▶ _The problem_
Instruction for the entries that follow: retype exactly the lines from the line with "and run the" to the line with "ncores ← of_result", both included, and omit all others.

▶ _Collected data entries_
——————————
(** Lines 138 to 173: retrieve the models, distribute them, build the jobs
    and run the scheduler. Returns the models and the jobs. *)
Definition schedule (self : HaddockModule) : M (list Model * list ScanJob) :=
  models ← try_except (of_result (retrieve_models (previous_io self)))
              (λ e, finish_with_error (Exception e));
  let nmodels := Z.of_nat (length models) in
  ncores ← of_result (parse_ncores (ncores (params self)) nmodels);
  _ ← emit INFO ("Running on " +:+ str_int ncores +:+ " cores");
  index_list ← of_result (Alascan.get_index_list nmodels ncores);
  alascan_jobs ← for_each (Alascan.range ncores) [] (make_job self models index_list);
  _ ← call (Scheduler_run alascan_jobs ncores);
  mret (models, alascan_jobs).

(** The body of the loop that looks for the output of each job; the state
    is the pair of [alascan_file_l] and [not_found]. *)
Definition check_job (found : list string * list string) (job : ScanJob)
    : M (list string * list string) :=
  fs ← get_fs;
  if negb (exists_ fs (output job)) then
    let not_found := found.2 ++ [name (output job)] in
    let wrn := "Alascan not completed for " +:+ name (output job) in
    _ ← emit WARNING wrn;
    mret (found.1, not_found)
  else mret (found.1 ++ [str (output job)], found.2).
(** * F5-TTS FastAPI service: the text normaliser and the request handler

    A shallow embedding of [main.py].  The part of the program that is
    specified precisely is the text normaliser: [gen_text.lower()] followed by
    [traducir_numero_a_texto] (three [re.sub] passes, the last one calling
    [num2words(int(numero), lang='es')] on every match).  The request handler
    [generate_audio] and [infer] are embedded in a state-and-exception monad
    over the collaborators they call.

    Text.  A Python [str] is a sequence of code points, and so is a [text]
    here: a character is its code point, a number.  The classes of the [re]
    module ([\d], [\w]), [str.isalpha] and [str.lower] are those of CPython
    3.11, whose tables follow Unicode 14.0: they are written out below as
    ranges of code points.  [str.lower] is not a map over the characters: one
    character lower-cases to two, and the capital sigma lower-cases by its
    neighbours. *)

From Stdlib Require Import List ZArith NArith Ascii String Bool Lia PeanoNat
  DecimalString.
Import ListNotations.

(** ** Text *)

Abbreviation char := N (only parsing).

Definition text := list char.

Definition ord (c : char) : N := c.
Definition chr (n : N) : char := n.

(** A literal, written in ASCII. *)
Definition str (s : string) : text := map N_of_ascii (list_ascii_of_string s).

Definition between (lo hi : N) (c : char) : bool :=
  ((lo <=? ord c) && (ord c <=? hi))%N.

Fixpoint in_ranges (ranges : list (N * N)) (c : char) : bool :=
  match ranges with
  | [] => false
  | (lo, hi) :: ranges' => between lo hi c || in_ranges ranges' c
  end.

(** ** The tables of the characters *)

(** The decimal digits, [\d] of a [str] pattern and [str.isdecimal]:
    62 ranges, each a multiple of ten long and starting at a zero. *)
Definition decimal_ranges : list (N * N) :=
  [ (48, 57); (1632, 1641); (1776, 1785); (1984, 1993); (2406, 2415);
    (2534, 2543); (2662, 2671); (2790, 2799); (2918, 2927); (3046, 3055);
    (3174, 3183); (3302, 3311); (3430, 3439); (3558, 3567); (3664, 3673);
    (3792, 3801); (3872, 3881); (4160, 4169); (4240, 4249); (6112, 6121);
    (6160, 6169); (6470, 6479); (6608, 6617); (6784, 6793); (6800, 6809);
    (6992, 7001); (7088, 7097); (7232, 7241); (7248, 7257); (42528, 42537);
    (43216, 43225); (43264, 43273); (43472, 43481); (43504, 43513);
    (43600, 43609); (44016, 44025); (65296, 65305); (66720, 66729);
    (68912, 68921); (69734, 69743); (69872, 69881); (69942, 69951);
    (70096, 70105); (70384, 70393); (70736, 70745); (70864, 70873);
    (71248, 71257); (71360, 71369); (71472, 71481); (71904, 71913);
    (72016, 72025); (72784, 72793); (73040, 73049); (73120, 73129);
    (92768, 92777); (92864, 92873); (93008, 93017); (120782, 120831);
    (123200, 123209); (123632, 123641); (125264, 125273); (130032, 130041) ]%N.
——————————
▶ _Answer to the problem_
    and run the scheduler. Returns the models and the jobs. *)
Definition schedule (self : HaddockModule) : M (list Model * list ScanJob) :=
  models ← try_except (of_result (retrieve_models (previous_io self)))
              (λ e, finish_with_error (Exception e));
  let nmodels := Z.of_nat (length models) in
  ncores ← of_result (parse_ncores (ncores (params self)) nmodels);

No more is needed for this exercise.